Collected data:
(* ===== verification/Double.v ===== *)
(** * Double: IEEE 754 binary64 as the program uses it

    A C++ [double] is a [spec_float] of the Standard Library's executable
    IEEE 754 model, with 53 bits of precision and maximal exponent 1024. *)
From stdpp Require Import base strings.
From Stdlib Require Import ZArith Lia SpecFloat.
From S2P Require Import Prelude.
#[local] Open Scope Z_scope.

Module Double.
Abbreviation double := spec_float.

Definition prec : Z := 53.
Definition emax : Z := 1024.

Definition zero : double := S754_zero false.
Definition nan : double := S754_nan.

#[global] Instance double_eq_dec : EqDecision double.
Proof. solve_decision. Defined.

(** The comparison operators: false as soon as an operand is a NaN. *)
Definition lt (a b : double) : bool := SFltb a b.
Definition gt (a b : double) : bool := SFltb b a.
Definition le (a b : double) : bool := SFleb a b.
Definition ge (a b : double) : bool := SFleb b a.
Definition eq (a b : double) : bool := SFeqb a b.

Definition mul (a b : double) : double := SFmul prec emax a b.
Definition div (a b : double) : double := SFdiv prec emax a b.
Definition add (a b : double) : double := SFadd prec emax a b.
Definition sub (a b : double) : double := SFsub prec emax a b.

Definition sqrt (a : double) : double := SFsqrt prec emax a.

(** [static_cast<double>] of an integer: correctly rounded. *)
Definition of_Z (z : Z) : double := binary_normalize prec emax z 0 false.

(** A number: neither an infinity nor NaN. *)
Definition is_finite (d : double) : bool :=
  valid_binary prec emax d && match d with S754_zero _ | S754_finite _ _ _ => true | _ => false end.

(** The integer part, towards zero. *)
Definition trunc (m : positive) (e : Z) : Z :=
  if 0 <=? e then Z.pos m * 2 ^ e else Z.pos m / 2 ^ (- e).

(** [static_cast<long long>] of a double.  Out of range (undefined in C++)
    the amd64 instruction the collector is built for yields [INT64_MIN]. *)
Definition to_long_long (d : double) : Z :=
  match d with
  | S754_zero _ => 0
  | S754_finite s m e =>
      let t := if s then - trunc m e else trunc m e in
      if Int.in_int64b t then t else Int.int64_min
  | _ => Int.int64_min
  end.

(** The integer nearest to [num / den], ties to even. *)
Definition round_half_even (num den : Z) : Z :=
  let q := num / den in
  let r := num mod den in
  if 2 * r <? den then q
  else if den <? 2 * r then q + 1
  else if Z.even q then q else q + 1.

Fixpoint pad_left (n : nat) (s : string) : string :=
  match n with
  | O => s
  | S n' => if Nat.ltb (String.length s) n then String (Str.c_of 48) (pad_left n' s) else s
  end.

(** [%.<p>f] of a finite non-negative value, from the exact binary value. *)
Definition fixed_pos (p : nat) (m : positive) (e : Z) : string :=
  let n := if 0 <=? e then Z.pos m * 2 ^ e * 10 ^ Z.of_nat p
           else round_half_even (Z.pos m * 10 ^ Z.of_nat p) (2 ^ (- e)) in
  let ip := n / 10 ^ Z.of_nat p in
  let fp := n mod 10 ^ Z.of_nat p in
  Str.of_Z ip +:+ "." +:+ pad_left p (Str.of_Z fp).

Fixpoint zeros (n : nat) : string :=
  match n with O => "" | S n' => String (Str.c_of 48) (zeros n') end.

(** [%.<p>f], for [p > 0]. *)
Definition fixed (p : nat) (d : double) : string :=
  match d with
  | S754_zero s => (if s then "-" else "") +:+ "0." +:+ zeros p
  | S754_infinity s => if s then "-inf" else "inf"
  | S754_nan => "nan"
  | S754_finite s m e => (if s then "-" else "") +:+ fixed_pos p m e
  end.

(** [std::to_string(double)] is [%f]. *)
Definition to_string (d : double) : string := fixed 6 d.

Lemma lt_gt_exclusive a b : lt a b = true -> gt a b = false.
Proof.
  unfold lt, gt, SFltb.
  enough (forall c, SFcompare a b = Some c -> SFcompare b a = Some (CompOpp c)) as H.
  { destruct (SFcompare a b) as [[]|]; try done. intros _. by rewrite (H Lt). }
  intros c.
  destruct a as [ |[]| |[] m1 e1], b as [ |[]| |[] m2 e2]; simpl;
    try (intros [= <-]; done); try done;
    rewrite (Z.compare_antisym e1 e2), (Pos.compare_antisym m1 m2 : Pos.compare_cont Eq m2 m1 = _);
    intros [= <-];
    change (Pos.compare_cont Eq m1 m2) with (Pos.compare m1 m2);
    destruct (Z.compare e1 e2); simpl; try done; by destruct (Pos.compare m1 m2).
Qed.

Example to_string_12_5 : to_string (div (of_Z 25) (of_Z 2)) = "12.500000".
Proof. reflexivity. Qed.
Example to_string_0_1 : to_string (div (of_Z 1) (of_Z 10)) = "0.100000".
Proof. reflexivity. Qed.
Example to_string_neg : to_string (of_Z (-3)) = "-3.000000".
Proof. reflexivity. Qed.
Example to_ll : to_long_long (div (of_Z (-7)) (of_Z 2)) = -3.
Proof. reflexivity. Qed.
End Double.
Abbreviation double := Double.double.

--

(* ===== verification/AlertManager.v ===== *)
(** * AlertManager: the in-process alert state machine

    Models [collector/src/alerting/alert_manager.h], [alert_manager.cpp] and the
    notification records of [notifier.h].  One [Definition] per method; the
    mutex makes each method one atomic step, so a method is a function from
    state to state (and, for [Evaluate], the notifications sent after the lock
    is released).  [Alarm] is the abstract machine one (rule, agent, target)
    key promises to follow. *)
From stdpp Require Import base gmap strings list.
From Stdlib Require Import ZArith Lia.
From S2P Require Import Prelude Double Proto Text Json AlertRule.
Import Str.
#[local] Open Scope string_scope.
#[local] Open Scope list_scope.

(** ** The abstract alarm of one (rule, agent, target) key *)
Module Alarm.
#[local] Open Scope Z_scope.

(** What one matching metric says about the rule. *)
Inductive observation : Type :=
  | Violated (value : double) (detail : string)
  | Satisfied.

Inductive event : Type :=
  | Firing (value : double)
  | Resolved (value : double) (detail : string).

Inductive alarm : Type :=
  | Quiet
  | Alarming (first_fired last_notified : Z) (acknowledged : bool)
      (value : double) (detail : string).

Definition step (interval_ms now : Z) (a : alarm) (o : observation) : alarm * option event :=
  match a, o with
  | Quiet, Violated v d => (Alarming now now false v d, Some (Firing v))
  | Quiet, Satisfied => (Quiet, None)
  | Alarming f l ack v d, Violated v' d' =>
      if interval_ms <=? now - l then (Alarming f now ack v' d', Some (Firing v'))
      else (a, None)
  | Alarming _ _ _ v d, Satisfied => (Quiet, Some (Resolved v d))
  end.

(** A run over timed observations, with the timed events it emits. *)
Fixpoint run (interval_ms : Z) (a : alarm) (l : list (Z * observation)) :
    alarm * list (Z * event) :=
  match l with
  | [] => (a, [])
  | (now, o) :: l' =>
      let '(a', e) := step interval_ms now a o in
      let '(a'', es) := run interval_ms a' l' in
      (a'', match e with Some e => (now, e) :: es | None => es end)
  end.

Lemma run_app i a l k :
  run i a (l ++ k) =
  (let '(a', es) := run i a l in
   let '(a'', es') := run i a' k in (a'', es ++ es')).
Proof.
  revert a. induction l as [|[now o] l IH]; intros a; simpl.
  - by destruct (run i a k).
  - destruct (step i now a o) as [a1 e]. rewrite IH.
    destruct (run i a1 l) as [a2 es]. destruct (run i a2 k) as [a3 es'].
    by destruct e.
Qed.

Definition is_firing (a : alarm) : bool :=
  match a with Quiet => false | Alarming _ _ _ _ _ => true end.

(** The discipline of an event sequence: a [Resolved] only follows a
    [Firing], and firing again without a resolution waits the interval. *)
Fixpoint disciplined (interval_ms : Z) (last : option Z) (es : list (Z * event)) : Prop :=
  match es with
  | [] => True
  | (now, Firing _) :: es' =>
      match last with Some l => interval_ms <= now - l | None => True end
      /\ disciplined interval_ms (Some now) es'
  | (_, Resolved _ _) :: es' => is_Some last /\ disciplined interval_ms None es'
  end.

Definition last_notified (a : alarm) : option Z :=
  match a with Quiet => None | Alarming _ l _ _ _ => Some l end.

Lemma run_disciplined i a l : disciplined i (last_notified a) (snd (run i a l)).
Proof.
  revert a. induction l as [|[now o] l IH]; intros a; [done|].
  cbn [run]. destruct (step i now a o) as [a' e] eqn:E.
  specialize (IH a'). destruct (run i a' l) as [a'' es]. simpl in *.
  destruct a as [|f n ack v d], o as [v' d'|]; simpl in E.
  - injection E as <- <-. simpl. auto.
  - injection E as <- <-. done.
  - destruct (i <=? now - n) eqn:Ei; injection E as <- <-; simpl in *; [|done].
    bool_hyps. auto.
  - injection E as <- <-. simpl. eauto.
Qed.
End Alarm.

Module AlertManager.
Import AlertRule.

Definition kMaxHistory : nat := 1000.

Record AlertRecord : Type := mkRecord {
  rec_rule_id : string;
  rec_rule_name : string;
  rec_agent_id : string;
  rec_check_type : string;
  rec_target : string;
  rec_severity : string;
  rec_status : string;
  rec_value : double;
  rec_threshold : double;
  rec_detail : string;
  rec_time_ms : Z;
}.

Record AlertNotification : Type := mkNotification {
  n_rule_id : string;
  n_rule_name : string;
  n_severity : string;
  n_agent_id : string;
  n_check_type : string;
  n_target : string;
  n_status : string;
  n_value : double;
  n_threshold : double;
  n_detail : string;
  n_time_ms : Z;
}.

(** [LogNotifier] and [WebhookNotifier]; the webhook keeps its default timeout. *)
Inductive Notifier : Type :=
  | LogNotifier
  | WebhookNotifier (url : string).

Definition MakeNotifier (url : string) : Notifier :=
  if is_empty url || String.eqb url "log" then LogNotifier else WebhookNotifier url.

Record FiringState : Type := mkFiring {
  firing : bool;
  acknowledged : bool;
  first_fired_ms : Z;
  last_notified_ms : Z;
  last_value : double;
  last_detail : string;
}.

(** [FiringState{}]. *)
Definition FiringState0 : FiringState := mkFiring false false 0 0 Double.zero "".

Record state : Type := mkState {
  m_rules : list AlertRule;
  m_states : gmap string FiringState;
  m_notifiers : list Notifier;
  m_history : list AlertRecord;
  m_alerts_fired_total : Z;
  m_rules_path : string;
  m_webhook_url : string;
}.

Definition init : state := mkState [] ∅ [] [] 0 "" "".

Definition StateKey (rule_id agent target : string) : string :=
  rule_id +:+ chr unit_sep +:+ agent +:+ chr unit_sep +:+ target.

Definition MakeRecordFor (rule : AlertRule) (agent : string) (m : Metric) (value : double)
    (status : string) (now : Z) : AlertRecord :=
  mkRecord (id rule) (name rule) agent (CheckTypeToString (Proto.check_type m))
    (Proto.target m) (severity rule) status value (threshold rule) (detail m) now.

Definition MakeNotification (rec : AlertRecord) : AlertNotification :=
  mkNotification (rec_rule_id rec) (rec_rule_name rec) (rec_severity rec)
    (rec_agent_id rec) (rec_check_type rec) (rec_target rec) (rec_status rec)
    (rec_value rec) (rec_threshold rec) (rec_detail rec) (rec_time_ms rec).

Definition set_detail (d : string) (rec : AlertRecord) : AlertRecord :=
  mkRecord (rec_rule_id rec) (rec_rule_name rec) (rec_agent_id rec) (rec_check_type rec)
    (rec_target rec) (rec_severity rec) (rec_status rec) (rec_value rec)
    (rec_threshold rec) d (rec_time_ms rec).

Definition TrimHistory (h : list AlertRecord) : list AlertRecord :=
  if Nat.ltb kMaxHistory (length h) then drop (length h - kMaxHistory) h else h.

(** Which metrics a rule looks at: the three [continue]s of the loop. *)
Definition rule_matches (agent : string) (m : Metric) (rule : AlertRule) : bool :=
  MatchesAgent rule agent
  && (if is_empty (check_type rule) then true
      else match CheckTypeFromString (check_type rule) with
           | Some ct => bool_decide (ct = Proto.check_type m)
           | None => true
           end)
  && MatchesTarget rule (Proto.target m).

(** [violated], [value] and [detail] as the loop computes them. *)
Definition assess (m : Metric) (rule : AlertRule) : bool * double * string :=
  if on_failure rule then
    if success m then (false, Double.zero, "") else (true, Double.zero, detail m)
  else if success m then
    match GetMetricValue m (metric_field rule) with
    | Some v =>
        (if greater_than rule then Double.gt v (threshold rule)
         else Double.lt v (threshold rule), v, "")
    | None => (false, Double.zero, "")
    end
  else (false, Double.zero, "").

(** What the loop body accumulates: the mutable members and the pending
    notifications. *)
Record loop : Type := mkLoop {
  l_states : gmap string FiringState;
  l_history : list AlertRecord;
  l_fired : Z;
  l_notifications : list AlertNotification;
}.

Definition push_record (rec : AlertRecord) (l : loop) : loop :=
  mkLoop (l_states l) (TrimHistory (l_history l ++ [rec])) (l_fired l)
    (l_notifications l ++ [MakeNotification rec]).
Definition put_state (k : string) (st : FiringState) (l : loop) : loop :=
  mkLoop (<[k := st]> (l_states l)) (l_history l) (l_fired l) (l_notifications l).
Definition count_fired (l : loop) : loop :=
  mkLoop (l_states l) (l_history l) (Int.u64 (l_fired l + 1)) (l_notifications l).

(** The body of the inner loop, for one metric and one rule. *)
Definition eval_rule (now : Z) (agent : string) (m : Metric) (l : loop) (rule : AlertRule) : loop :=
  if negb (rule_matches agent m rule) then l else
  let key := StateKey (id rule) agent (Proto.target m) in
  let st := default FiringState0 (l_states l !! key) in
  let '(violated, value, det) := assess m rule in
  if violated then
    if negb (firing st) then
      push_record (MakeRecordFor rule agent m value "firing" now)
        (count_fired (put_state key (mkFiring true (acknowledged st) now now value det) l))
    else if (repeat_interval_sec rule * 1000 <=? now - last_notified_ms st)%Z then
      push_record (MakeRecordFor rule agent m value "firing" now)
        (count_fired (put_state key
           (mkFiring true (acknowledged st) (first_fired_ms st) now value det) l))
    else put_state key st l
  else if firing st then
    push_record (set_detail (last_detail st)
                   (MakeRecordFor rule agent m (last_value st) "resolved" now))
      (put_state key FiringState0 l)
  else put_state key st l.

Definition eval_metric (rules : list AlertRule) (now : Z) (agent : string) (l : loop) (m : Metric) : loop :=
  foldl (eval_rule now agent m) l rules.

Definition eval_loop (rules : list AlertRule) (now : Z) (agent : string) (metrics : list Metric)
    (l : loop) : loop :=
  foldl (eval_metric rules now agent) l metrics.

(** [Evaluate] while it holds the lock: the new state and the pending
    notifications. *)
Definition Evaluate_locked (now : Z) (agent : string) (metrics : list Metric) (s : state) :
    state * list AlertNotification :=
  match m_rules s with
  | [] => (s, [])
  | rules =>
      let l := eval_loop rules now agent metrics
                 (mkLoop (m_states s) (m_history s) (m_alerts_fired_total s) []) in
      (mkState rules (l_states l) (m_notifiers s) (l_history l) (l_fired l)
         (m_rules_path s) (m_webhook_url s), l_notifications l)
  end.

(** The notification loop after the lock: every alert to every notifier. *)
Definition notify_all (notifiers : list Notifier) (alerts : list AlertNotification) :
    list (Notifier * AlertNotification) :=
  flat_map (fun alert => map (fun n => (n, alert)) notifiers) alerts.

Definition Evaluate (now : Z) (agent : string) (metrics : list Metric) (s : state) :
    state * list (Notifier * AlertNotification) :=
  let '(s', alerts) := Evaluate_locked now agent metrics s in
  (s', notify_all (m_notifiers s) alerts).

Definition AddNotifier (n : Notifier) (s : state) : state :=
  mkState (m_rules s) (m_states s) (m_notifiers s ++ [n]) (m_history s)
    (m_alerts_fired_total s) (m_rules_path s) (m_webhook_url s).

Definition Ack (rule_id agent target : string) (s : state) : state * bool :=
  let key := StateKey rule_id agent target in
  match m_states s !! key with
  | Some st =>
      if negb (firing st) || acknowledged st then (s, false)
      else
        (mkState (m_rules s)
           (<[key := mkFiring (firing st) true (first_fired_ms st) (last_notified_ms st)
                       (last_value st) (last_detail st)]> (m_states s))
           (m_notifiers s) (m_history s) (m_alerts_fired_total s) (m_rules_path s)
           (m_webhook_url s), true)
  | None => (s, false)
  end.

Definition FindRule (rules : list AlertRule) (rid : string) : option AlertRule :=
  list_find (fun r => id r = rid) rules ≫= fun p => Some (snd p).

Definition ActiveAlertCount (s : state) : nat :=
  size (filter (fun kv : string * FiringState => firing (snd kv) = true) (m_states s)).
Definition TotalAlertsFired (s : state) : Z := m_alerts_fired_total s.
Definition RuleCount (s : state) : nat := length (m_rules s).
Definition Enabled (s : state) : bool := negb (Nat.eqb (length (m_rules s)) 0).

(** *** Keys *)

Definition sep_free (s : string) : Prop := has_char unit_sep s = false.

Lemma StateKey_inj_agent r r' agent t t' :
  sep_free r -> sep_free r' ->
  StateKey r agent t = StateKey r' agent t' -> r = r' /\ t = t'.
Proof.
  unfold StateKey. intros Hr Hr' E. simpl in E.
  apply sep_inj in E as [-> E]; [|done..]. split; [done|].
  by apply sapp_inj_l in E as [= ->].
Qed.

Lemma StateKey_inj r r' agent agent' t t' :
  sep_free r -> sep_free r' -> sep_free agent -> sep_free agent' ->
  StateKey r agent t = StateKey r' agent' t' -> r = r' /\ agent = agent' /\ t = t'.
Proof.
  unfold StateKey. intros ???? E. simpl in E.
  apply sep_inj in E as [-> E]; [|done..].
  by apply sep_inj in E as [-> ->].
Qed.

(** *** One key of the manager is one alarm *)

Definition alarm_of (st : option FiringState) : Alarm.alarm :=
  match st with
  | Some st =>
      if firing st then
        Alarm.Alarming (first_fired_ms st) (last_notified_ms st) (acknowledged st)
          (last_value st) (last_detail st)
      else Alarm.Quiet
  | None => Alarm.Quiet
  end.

TASK: Retype only the lines above between the line with "else Double.lt v" and the line with "mkLoop (<[k := st]>", counting those two lines as well, and keep every character as it is.

SOLVED PROBLEM:
         else Double.lt v (threshold rule), v, "")
    | None => (false, Double.zero, "")
    end
  else (false, Double.zero, "").

(** What the loop body accumulates: the mutable members and the pending
    notifications. *)
Record loop : Type := mkLoop {
  l_states : gmap string FiringState;
  l_history : list AlertRecord;
  l_fired : Z;
  l_notifications : list AlertNotification;
}.

Definition push_record (rec : AlertRecord) (l : loop) : loop :=
  mkLoop (l_states l) (TrimHistory (l_history l ++ [rec])) (l_fired l)
    (l_notifications l ++ [MakeNotification rec]).
Definition put_state (k : string) (st : FiringState) (l : loop) : loop :=
  mkLoop (<[k := st]> (l_states l)) (l_history l) (l_fired l) (l_notifications l).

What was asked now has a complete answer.